Se Trump perder, arrasta junto a política externa e os delírios internacionais de Bolsonaro
O Brasil é o Brasil, o presidente Jair Bolsonaro é o presidente Jair Bolsonaro. O que é bom para o Brasil não é necessariamente bom para Bolsonaro e a recíproca é verdadeira. Aliás, muitas vezes é o oposto. O risco de derrota de Donald Trump é também de Bolsonaro, com sua política externa e seus delírios ideológicos, mas não para o Brasil, que lucra com um mundo melhor.
Com Trump e os Estados Unidos era uma coisa, sem ambos é outra. O projeto de um mundo de extrema direita vira um sonho (ou pesadelo) de uma noite de verão. É hora de acordar e cair na realidade – que, aliás, não está fácil, com pandemia, economia quebrada, dívida pública descontrolada e milhões de desempregados. O caos não é ideológico, é real.
Em 2018, após a vitória do pai, o deputado Eduardo Bolsonaro patrocinou a Cúpula Conservadora das Américas, em Foz do Iguaçu, como contraponto ao Foro de São Paulo, das esquerdas, mas a sociedade não deu bola para um nem para o outro. Em 2019, no primeiro ano de governo, ele voltou à carga, anunciando “o maior evento conservador do mundo” em São Paulo, mas só se ficou sabendo que o filho 03 foi recebido aos gritos de “mitinho” e que o seu guru só apareceu no telão, direto da Virgínia.
O 03 orna a parede da sala de jantar com um rifle (ou sei lá o que é aquilo), fritou muito hambúrguer nos EUA, desfilou com o boné da reeleição de Trump e passou vergonha ao ser indicado pelo papai para ser embaixador em Washington. Por sorte (dele e do Brasil), os senadores avisaram que era um pouco demais.
A ideia morreu, mas o delírio conservador – e autoritário – sobreviveu. Em fevereiro deste ano, o chanceler Ernesto Araújo – que definiu Trump como o único Deus capaz de salvar o Ocidente – foi a Washington para a criação, com EUA, Hungria e Polônia, de uma “Aliança Internacional pela Liberdade Religiosa”. O carimbo de “religiosa” escamoteava algo muito mais ambicioso.

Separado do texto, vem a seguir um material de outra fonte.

(** * DiOS libk vector: a shallow embedding of [include/libk/vector.h]

    The header generates, per element type, a growable array with
    [new], [push], [pop] and [delete].  The generated functions are
    embedded here as programs of a small heap monad; the three helpers
    they call ([new_vector], [delete_vector], [vector_resize]) and the
    kernel allocator are only declared in the header and are modelled
    from the specification.  The macros [push], [pop] and [delete] of
    lines 56-58 call the generated functions through the pointers
    stored in the struct; the struct keeps those pointers here, and the
    laws are stated on the functions themselves. *)

From Stdlib Require Import ZArith Lia.
From stdpp Require Import base option list gmap.

Local Open Scope Z_scope.

(** ** Machine integers and addresses *)

(** [#define DEFAULT_CAPACITY 1] *)
Definition DEFAULT_CAPACITY : Z := 1.

(** [uint32_t] arithmetic: every store into [size] or [capacity] is
    reduced modulo 2^32. *)
Definition UINT32_MAX : Z := 4294967295.
Definition u32 (z : Z) : Z := z mod 4294967296.

(** Addresses are integers; [NULL] is address 0 and is never mapped. *)
Definition NULL : Z := 0.

(** ** The structs *)

(** The six functions a generated struct can point to. *)
Inductive fnptr : Set :=
  | fn_delete_vector | fn_push_vector | fn_pop_vector
  | fn_delete_ptr_vector | fn_push_ptr_vector | fn_pop_ptr_vector.

(** [struct vector]: the prefix shared by every generated struct, which
    is what a [(vector* )] cast sees. *)
Record vector : Set := mk_vector {
  size : Z;          (* uint32_t *)
  capacity : Z;      (* uint32_t *)
  data_size : Z;     (* size_t *)
  data : Z           (* element buffer *)
}.

(** The members a generated struct adds after the prefix.  A member is
    [None] until the constructor has written it; [own_ptrs] exists in
    the pointer variant only. *)
Record members : Set := mk_members {
  own_ptrs : option bool;
  delete : option fnptr;
  push : option fnptr;
  pop : option fnptr
}.

Definition no_members : members := mk_members None None None None.

Definition set_size (n : Z) (v : vector) : vector :=
  mk_vector n (capacity v) (data_size v) (data v).
Definition set_capacity (n : Z) (v : vector) : vector :=
  mk_vector (size v) n (data_size v) (data v).
Definition set_data (p : Z) (v : vector) : vector :=
  mk_vector (size v) (capacity v) (data_size v) p.

Definition set_own_ptrs (b : bool) (m : members) : members :=
  mk_members (Some b) (delete m) (push m) (pop m).
Definition set_delete (f : fnptr) (m : members) : members :=
  mk_members (own_ptrs m) (Some f) (push m) (pop m).
Definition set_push (f : fnptr) (m : members) : members :=
  mk_members (own_ptrs m) (delete m) (Some f) (pop m).
Definition set_pop (f : fnptr) (m : members) : members :=
  mk_members (own_ptrs m) (delete m) (push m) (Some f).

(** ** The heap *)

(** A live allocation is a block.  [Raw] is memory nobody has written
    yet (and any object the vector code never looks into, such as the
    referent of a stored pointer); [Struct] is a vector struct;
    [Array] is an element buffer, one [option T] per slot, [None] for a
    slot that holds no defined value. *)
Inductive block (T : Type) : Type :=
  | Raw
  | Struct (v : vector) (m : members)
  | Array (cells : list (option T)).
Arguments Raw {T}.
Arguments Struct {T} v m.
Arguments Array {T} cells.

(** Running a piece of code either returns a value and a heap, or is
    undefined behaviour (a store through [NULL] or a dangling pointer,
    a store outside a buffer, freeing what is not allocated). *)
Inductive outcome (T A : Type) : Type :=
  | Ok (a : A) (h : gmap Z (block T))
  | Fault.
Arguments Ok {T A} a h.
Arguments Fault {T A}.

Definition M (T A : Type) : Type := gmap Z (block T) → outcome T A.

Global Instance M_ret {T} : MRet (M T) := λ A a h, Ok a h.
Global Instance M_bind {T} : MBind (M T) := λ A B k c h,
  match c h with Ok a h' => k a h' | Fault => Fault end.

(** Undefined behaviour. *)
Definition fault {T A} : M T A := λ _, Fault.

(** The block a pointer refers to; nothing lives at [NULL]. *)
Definition deref {T} (h : gmap Z (block T)) (p : Z) : option (block T) :=
  if decide (p = NULL) then None else h !! p.

(** ** Memory accesses *)

Section Access.
Context {T : Type}.
Implicit Types (h : gmap Z (block T)) (p : Z).

(** [p->size], [p->capacity], ... read through a [vector*]. *)
Definition load (p : Z) : M T vector := λ h,
  match deref h p with
  | Some (Struct v _) => Ok v h
  | _ => Fault
  end.

(** A store to the prefix fields.  The first store into fresh memory
    makes it a struct whose other members are still unwritten. *)
Definition store (p : Z) (v : vector) : M T unit := λ h,
  match deref h p with
  | Some (Struct _ m) => Ok tt (<[p := Struct v m]> h)
  | Some Raw => Ok tt (<[p := Struct v no_members]> h)
  | _ => Fault
  end.

Definition load_members (p : Z) : M T members := λ h,
  match deref h p with
  | Some (Struct _ m) => Ok m h
  | _ => Fault
  end.

Definition store_members (p : Z) (m : members) : M T unit := λ h,
  match deref h p with
  | Some (Struct v _) => Ok tt (<[p := Struct v m]> h)
  | _ => Fault
  end.

(** [d[i]] as an rvalue.  The code checks no bound: a read outside
    the buffer, or of a slot never written, yields no defined value. *)
Definition read (d i : Z) : M T (option T) := λ h,
  match deref h d with
  | Some (Array cells) =>
      Ok (if decide (0 ≤ i < Z.of_nat (length cells))
          then mjoin (cells !! Z.to_nat i) else None) h
  | _ => Fault
  end.

(** [d[i] = x].  A store outside the buffer corrupts memory. *)
Definition write (d i : Z) (x : T) : M T unit := λ h,
  match deref h d with
  | Some (Array cells) =>
      if decide (0 ≤ i < Z.of_nat (length cells))
      then Ok tt (<[d := Array (<[Z.to_nat i := Some x]> cells)]> h)
      else Fault
  | _ => Fault
  end.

O passo seguinte seria a ida do próprio presidente Bolsonaro à Hungria e à Polônia, ainda neste segundo semestre, para consolidar a aliança da extrema direita. Por ironia, a pandemia de Covid 19, tratada com igual ignorância por Trump e sua réplica brasileira, impediu a empreitada. Sem a reeleição de Trump, o que Bolsonaro poderia fazer agora em Budapeste e Varsóvia? Só chorar as mágoas.
O democrata Joe Biden não tem nada de socialista, diferentemente do que disse Trump e os cubanos e venezuelanos da Flórida engoliram. Biden é um liberal na economia, antirracista, defensor de minorias, direitos humanos, meio ambiente Acordo Climático de Paris, ONU, OMC e OMS. Eleito, interromperá as investidas de Trump e dos Bolsonaro, calcadas em ódios e armas, sob inspiração do mentor da extrema direita internacional, Steve Bannon, que nem Trump aguentou e anda às voltas com a polícia.
Sem Trump e EUA, evaporam o projeto ultra conservador e política externa de Bolsonaro. Bolsonaro chutou China e Europa porque tinha Washington na retaguarda, mas, agora sozinho, repete o muxoxo de que as potências querem nos tomar a Amazônia e empurrar a América do Sul para a esquerda. Não tem pé nem cabeça tanto que, sob a perspectiva de vitória de Biden, as Bolsas subiram, o dólar caiu no Brasil. Esse mercado está cada vez mais socialista…
Com a cabeça no lugar, o vice-presidente Hamilton Mourão trata a China com pragmatismo e lembra que a relação entre Brasil e EUA é entre Estados, não entre pessoas. É um claro contraponto a Bolsonaro, tão candidato a perdedor quanto Trump. O Brasil, porém, não perde nada com o equilíbrio político e pessoal de Joe Biden e a obrigação de voltar fazer política externa. Bolsonaro e Ernesto Araújo são capazes de fazer?